O que interessa ao francês é a passagem de uma instância semiológica à outra. Quando é que um fato (a presença de três garotinhas) torna-se uma interpretação (a imagem da felicidade)? Marker seleciona imagens de diversas cerimônias no Japão, que vão de homenagens à alma de bonecas quebradas aos templos dedicados aos gatos perdidos. Os lugares estão povoados por lápides, estátuas, pedras (como as pedras das cavernas de Chauvet), mas as pessoas veem nestes símbolos mais do que pedras. Para elas, trata-se de uma possibilidade de contato com o além, uma comunicação transcendental. Não é por acaso que tanto Herzog quanto Marker flertam com o discurso religioso: os filmes de ambos partem da realidade concreta para compreender significados e valores abstratos – que permeiam tanto a filosofia quanto as crenças metafísicas.

Jacarés albinos
Após visitar a caverna, o filme de Herzog toma um rumo inesperado ao adentrar uma estufa próxima da gruta de Chauvet, onde foram criados artificialmente jacarés de todos os tipos. O cineasta observa dois jacarés albinos, diferentes dos demais. Logo, ele imagina se os humanos, diante das pinturas rupestres, não são como esses jacarés, incapazes de compreender a natureza que os cerca: serão eles os diferentes, ou todos os demais? Como estes animais interpretam os jacarés comuns ao redor? O que pensariam do mundo exterior, se saíssem da estufa?

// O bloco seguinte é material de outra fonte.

(** The body of [cancel]: the timer of [i] itself is not stopped yet. *)
Lemma body_spec e rec i st : wf st → is_Some (cc st i) → (∀ j, j ∈ kids st i → cancels e rec st j) →
  ∃ st', cancelCtx_cancel rec i e st = Ok st' ∧ kills e {[i]} st (stop_timer i st') ∧
    err_at st' i ≠ None.
Proof.
  intros Hw [c Hc] Hrec. unfold cancelCtx_cancel. pose proof Hc as Hc'. unfold cc in Hc'. destruct (st !! i) as [x|] eqn:Ex; [|done].
  cbn in Hc'. rewrite Hc'. destruct (bool_decide_reflect (err c ≠ None)) as [Hd|Hd].
  { assert (err_at st i ≠ None) by (by rewrite err_at_cc, Hc). exists st. split; [done|]. split; [by apply stop_kills|done]. }
  apply dec_stable in Hd. rewrite (wf_done _ Hw _ _ Hc), bool_decide_false by (by intros []).
  rewrite (insert_put_cancel _ _ _ _ Ex). set (c1 := mkCancel true (children c) (Some e)). set (st1 := put_cancel c1 i st).
  pose proof (mark_wf e i c st Hw Hc Hd) as Hw1. assert (shape st1 = shape st) as Hs1 by apply put_cancel_shape.
  assert (∀ j, cc st1 j = if decide (j = i) then Some c1 else cc st j) as Hcc1 by (intros j; by apply put_cancel_cc).
  destruct (each_cancels e rec (elements (children c)) st st1 Hs1 Hw1) as (st2 & -> & Hk & Hdead).
  { intros j Hj. apply Hrec. unfold kids. rewrite Hc. by apply elem_of_elements. }
  cbn [mbind outcome_bind]. assert (err_at st1 i ≠ None) as Hi1 by (by rewrite err_at_cc, Hcc1, decide_True).
  assert (is_Some (cc st2 i) ∧ err_at st2 i = Some e) as [[c2 Hc2] Hi2].
  { rewrite (kills_dead _ _ _ _ _ Hk Hi1). split; [|by rewrite err_at_cc, Hcc1, decide_True].
    apply (shape_cc _ _ _ (k_shape _ _ _ _ Hk)). rewrite Hcc1, decide_True by done. by eexists. }
  assert (c2 = c1 ∨ c2 = mkCancel true ∅ (Some e)) as Hc2'.
  { destruct (k_node _ _ _ _ Hk i c1) as (c' & E & Hor); [by rewrite Hcc1, decide_True|]. rewrite Hc2 in E. injection E as ->. destruct Hor as [->|[? ->]]; auto. }
  eexists. split; [done|]. rewrite (alter_children_put _ _ _ c2 Hc2). set (c3 := mkCancel _ ∅ _). assert (c3 = mkCancel true ∅ (Some e)) as Hc3 by (subst c3; by destruct Hc2' as [->| ->]).
  assert (∀ j, cc (put_cancel c3 i st2) j = if decide (j = i) then Some c3 else cc st2 j) as Hcc3 by (intros j; apply put_cancel_cc; by eexists).
  assert (∀ j, j ≠ i → err_at st1 j = err_at st j) as He1 by (intros j Hj; by rewrite !err_at_cc, Hcc1, decide_False).
  assert (∀ j, err_at (put_cancel c3 i st2) j = err_at st2 j) as He3.
  { intros j. rewrite !err_at_cc, Hcc3. destruct (decide (j = i)) as [->|]; [|done]. rewrite <- err_at_cc, Hi2, Hc3. done. }
  split; [split|].
  - by rewrite stop_shape, put_cancel_shape, <- (k_shape _ _ _ _ Hk).
  - intros j cj Hj. rewrite stop_cc, Hcc3. destruct (decide (j = i)) as [->|Hne].
    + exists c3. split; [done|]. rewrite Hc in Hj. injection Hj as ->. by right.
    + apply (k_node _ _ _ _ Hk). by rewrite Hcc1, decide_False.
  - intros j. rewrite stop_timer_at, stop_err, put_cancel_timer. destruct (decide (j = i)) as [|Hne]; [done|].
    intros Ht. destruct (k_timer _ _ _ _ Hk j Ht) as [Ht1 Hn1]. unfold st1 in Ht1. rewrite put_cancel_timer in Ht1.
    split; [done|]. intros Hj. rewrite He3. apply Hn1. by rewrite He1.
  - intros p j Hn Hp Hd'. rewrite stop_err, He3 in Hd' |- *. destruct (decide (p = i)) as [->|Hne].
    + destruct (decide (err_at st j = None)) as [Hj|Hj].
      * apply Hdead, elem_of_elements. pose proof (wf_live _ Hw i j Hn Hp Hj) as Hin. unfold kids in Hin. by rewrite Hc in Hin.
      * assert (j ≠ i) as Hji by (intros ->; done). rewrite <- (He1 j Hji) in Hj. by rewrite (kills_dead _ _ _ _ _ Hk Hj).
    + apply (k_down _ _ _ _ Hk p j); [by rewrite (near_shape _ _ j Hs1)|by rewrite He1|done].
  - intros j Hj Hd'. rewrite stop_err, He3 in Hd'. destruct (decide (j = i)) as [->|Hne]; [left; set_solver|right].
    rewrite <- (He1 j Hne) in Hj. destruct (k_up _ _ _ _ Hk j Hj Hd') as [Hin|(p & Hp & Hdp)].
    + exists i. apply elem_of_list_to_set, elem_of_elements in Hin. split; [|by rewrite stop_err, He3, Hi2].
      apply (wf_kids _ Hw). unfold kids. by rewrite Hc.
    + exists p. rewrite stop_err, He3. split; [|done]. by rewrite <- (near_shape _ _ j Hs1).
  - by rewrite He3, Hi2.
Qed.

Nestes dois filmes complexos e perturbadores, o procedimento é o mesmo: apreender a natureza, interpretá-la, analisar suas entranhas, microscopicamente, para depois admitir, em sua pequenez humana, que ainda não conhecemos tudo, que a imagem nunca vai traduzir ou conter o real. Esta postura agnóstica – ou simplesmente racional, cética – é de um profundo humanismo, porque valoriza acima de tudo o conhecimento, tanto pela ciência quanto pela arte.